The Iroquois and Student Engagement


You know, I haven’t complained nor written much if anything about the direction that the NY State Education department has taken with the rollout of a new curriculum and at the same time, testing the curriculum the same year, APPR, SLO, LLO, XYPDQ.  (Those last ones, not real.)  We got our test scores, and believe me, our eyes are wide open and we are a little nervous for what is in sight for us this coming year.  Some of my friends have written about their score very nicely I might add.  (Thanks Tony!)  Some are moving on – I take the “Road Less Traveled” and choose to push it aside, I’m not sharing.  (As Kid President says, “Not Cool Robert Frost!”)

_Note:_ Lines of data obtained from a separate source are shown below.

Lemma localeToSdkLocale_by_segments_witness :
  localeToSdkLocale "de" = "de"
  /\ localeToSdkLocale "PT_br" = "pt_BR"
  /\ localeToSdkLocale "ZH_Hant-tw" = "zh_Hant_TW".
Proof.
  pose proof (localeToSdkLocale_by_segments "de" "x" "y" "-" "-"
                eq_refl eq_refl eq_refl eq_refl eq_refl) as (H1 & _).
  pose proof (localeToSdkLocale_by_segments "PT" "br" "" "_" "-"
                eq_refl eq_refl eq_refl eq_refl eq_refl) as (_ & H2 & _).
  pose proof (localeToSdkLocale_by_segments "ZH" "Hant" "tw" "_" "-"
                eq_refl eq_refl eq_refl eq_refl eq_refl) as (_ & _ & H3 & _).
  exact (conj H1 (conj H2 H3)).
Defined.

(** C10. With four or more segments, that is three or more separators,
    the result is the whole string with every '-' turned into '_' and
    every letter lowercased: only two and three parts are special. *)
Theorem localeToSdkLocale_four_or_more (locale : string) :
  3 <= count_sep locale ->
  4 <= List.length (split "_" (replaceAll "-" "_" locale))
  /\ localeToSdkLocale locale = toLowerCase (replaceAll "-" "_" locale)
  /\ localeToSdkLocale locale = lower_underscored locale.
Proof.
  intros H; pose proof (split_length locale) as Hl.
  assert (Hmain : localeToSdkLocale locale
                  = toLowerCase (replaceAll "-" "_" locale)).
  { unfold localeToSdkLocale.
    destruct (split "_" (replaceAll "-" "_" locale))
      as [|p0 [|p1 [|p2 [|p3 l]]]]; simpl in Hl; try lia; reflexivity. }
  repeat split; [lia | exact Hmain | now rewrite Hmain, lower_underscored_spec].
Qed.

Lemma localeToSdkLocale_four_or_more_witness :
  localeToSdkLocale "zh-Hans-HK-Var" = "zh_hans_hk_var".
Proof.
  pose proof (localeToSdkLocale_four_or_more "zh-Hans-HK-Var") as H.
  simpl in H. exact (proj2 (proj2 (H (le_n 3)))).
Defined.

(** C4. [normalizeLocale] turns every '_' into '-' and changes nothing
    else, so 'nb_NO' gives 'nb-NO'.  Going to the backend form and back
    returns a two-segment URL locale whose language is already lowercase
    and whose region is already uppercase, such as 'fr-CA'; it does not
    return 'FR-ca': the two functions are not inverse to each other. *)
Theorem normalizeLocale_round_trip (a b : string) :
  segment a = true -> segment b = true ->
  toLowerCase a = a -> toUpperCase b = b ->
  (forall l i,
      String.get i (normalizeLocale l)
      = option_map (fun c => if Ascii.eqb c "_" then "-"%char else c)
          (String.get i l))
  /\ normalizeLocale "nb_NO" = "nb-NO"
  /\ normalizeLocale (localeToSdkLocale (a ++ "-" ++ b)) = a ++ "-" ++ b
  /\ normalizeLocale (localeToSdkLocale "fr-CA") = "fr-CA"
  /\ normalizeLocale (localeToSdkLocale "FR-ca") <> "FR-ca".
Proof.
  intros Ha Hb La Ub; repeat split.
  - intros l i; apply get_map.
  - pose proof (localeToSdkLocale_two a b "-" Ha Hb eq_refl) as H.
    simpl in *; rewrite H, La, Ub.
    unfold normalizeLocale, replaceAll; rewrite map_append; simpl.
    fold (replaceAll "_" "-" a); fold (replaceAll "_" "-" b).
    now rewrite !replaceAll_segment by (assumption || reflexivity).
  - discriminate.
Qed.

Lemma normalizeLocale_round_trip_witness :
  normalizeLocale (localeToSdkLocale "pt-BR") = "pt-BR".
Proof.
  exact (proj1 (proj2 (proj2
           (normalizeLocale_round_trip "pt" "BR"
              eq_refl eq_refl eq_refl eq_refl)))).
Defined.

End LocaleFacts.

(** ** The signer *)

Section SignerFacts.
Import Js Runtime Hmac.
Local Open Scope string_scope.

Variable h : Host.
Variable config : OptimizelyGraphConfig.

(** What [createHmacAuthHeader] returns, by its locals. *)
Lemma createHmacAuthHeader_run (method path : string) (body : option string) :
  createHmacAuthHeader config method path body h
  = ([], Ok {| authorization :=
                 Wire.signed h config method path (default "" body) |}).
Proof. destruct body; reflexivity. Qed.

(** C1 (as amended). The signature input is the concatenation, without
    separators, of appKey, the method as it was passed, the path with
    query, the timestamp in decimal, the nonce and the base64 MD5 digest
    of the body; the signature is the base64 HMAC-SHA256 of that input
    keyed by the base64-decoded secret; the header is 'epi-hmac ' appKey
    ':' timestamp ':' nonce ':' signature.  The method is not uppercased
    by the signer: the header is the one of the specification exactly
    when the method is passed in uppercase. *)
Theorem createHmacAuthHeader_signature (method path body : string) :
  let timestamp := Date_now h in
  let nonce := Buffer.toString_hex (randomBytes h 16) in
  let input :=
    appKey config ++ method ++ path ++ string_of_N timestamp ++ nonce
      ++ Buffer.toString_base64 (Crypto.md5 (Buffer.from_utf8 body)) in
  let signature :=
    Buffer.toString_base64
      (Crypto.hmac_sha256 (Buffer.from_base64 (secret config))
         (Buffer.from_utf8 input)) in
  signatureData config method path timestamp nonce body = input
  /\ createHmacAuthHeader config method path (Some body) h
     = ([], Ok {| authorization :=
                    "epi-hmac " ++ appKey config ++ ":"
                      ++ string_of_N timestamp ++ ":" ++ nonce ++ ":"
                      ++ signature |})
  /\ createHmacAuthHeader config (JsString.toUpperCase method) path
       (Some body) h
     = ([], Ok {| authorization :=
                    Spec.computeAuthHeader config method path body
                      timestamp nonce |}).
Proof.
  cbv zeta; split; [reflexivity|].
  rewrite !createHmacAuthHeader_run; split; reflexivity.
Qed.

End SignerFacts.

Section SignerCases.
Import Js Runtime Hmac.
Local Open Scope string_scope.

(** C1, as first stated, fails: for the method 'put' the signer signs
    'put', not 'PUT', and the header is not the specification's. *)
Lemma createHmacAuthHeader_keeps_method_case :
  signatureData Mock.config "put" "/p" 1700000000000
    "2a2a2a2a2a2a2a2a2a2a2a2a2a2a2a2a" ""
  <> Spec.signatureInput Mock.config "put" "/p" "" 1700000000000
       "2a2a2a2a2a2a2a2a2a2a2a2a2a2a2a2a"
  /\ outcome (createHmacAuthHeader Mock.config "put" "/p" (Some "")) Mock.ok200
     <> Ok {| authorization :=
                Spec.computeAuthHeader Mock.config "put" "/p" ""
                  (Date_now Mock.ok200)
                  (Buffer.toString_hex (randomBytes Mock.ok200 16)) |}.
Proof. split; vm_compute; discriminate. Qed.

My teachers came back ready to go, enthusiastic to see the students and ready to take on the models and units in ELA and Math that the state listed on EngageNY.  Our teachers worked to align curriculum, map out the year and design lessons to engage students.  Until, the dreaded Iroquois Module in the 4th grade ELA curriculum.

I know, I hear state officials saying, “Well, we just offer this for you to follow, you don’t have to adapt or adopt the modules.”  I think the big hint is yes, we should use them and yes, we chose to adapt, but let’s be for real, who wrote the Iroquois units for Expeditionary Learning?  Are these people in the classroom?  Do they know what it’s like to be 9 years old, from a poor, rural community in Northern New York?  I think some peace pipes were passed around creating this unit.

And so, comes Unit 1, lesson 1-9 of the Iroquois.  Hearing my 4th grade teachers try and “teacherize” this lesson was very interesting.  Last Friday, one stated, “It took us two hours to get through lesson 4 and we didn’t finish.”  Our 4th grade teachers are just one day ahead for planning.  The other day, I did walk through’s and my 4th grade teachers worked diligently modeling their postcards to Tim.  Soon, they will be making their flags.  I think soon the peace pipes will be coming out to reenact the Great Law of Peace and we’ll have students start dancing some Native American Indian dances to wake them up.  I get the close reading strategies, the deep thinking, the “Think-Pair-Share activities, but why is it taking so long to get through these units let alone a lesson in one day?   Are these units really teaching students how to read and write?  This is the million dollar question.

Unit 1 has 9 lessons, Unit 2 has 17 and Unit 3 has 12, all devoted to the Iroquois. That means, around Halloween, our 4th graders will be done with the Iroquious.  Really??  My teachers, god love them, are working diligently to engage our students, placing them into project based learning situations, holding debates, sharing ideas, reflecting, you name it, to make these lessons engaging..  But after a while, how long do you continue to discuss the Iroquois?  Two months with 9 year olds?  That is like a college course, hey sign me up!  I joked with them that I would be placing Fun-O-Meter’s in their classrooms for the kids to use, something like this:


I get that our students need to have the history of our state, especially the Iroquois and how important it is that New Yorker’s know this history.  But let’s be honest, if teachers are taking that much time to get through a lesson, I have some concerns that our students may get burned out with Iroquois history.  But then again, in my career, I haven’t experienced anything like this, with the inefficiency of introducing a new curriculum, not even tested or researched, implemented and then tested in the same year.  No wonder 70% of the NYS 3-8 student population failed the new tests, .  Well, I guess we can only go up from here. We will forge ahead and I will support my teachers as they work diligently making their lesson full of engaging and memorable activities.  

If I am way off, then I apologize and I will go back into my hole.  As Bugs says, “Fared-well Hiawatha… Fared-well mighty warrior.”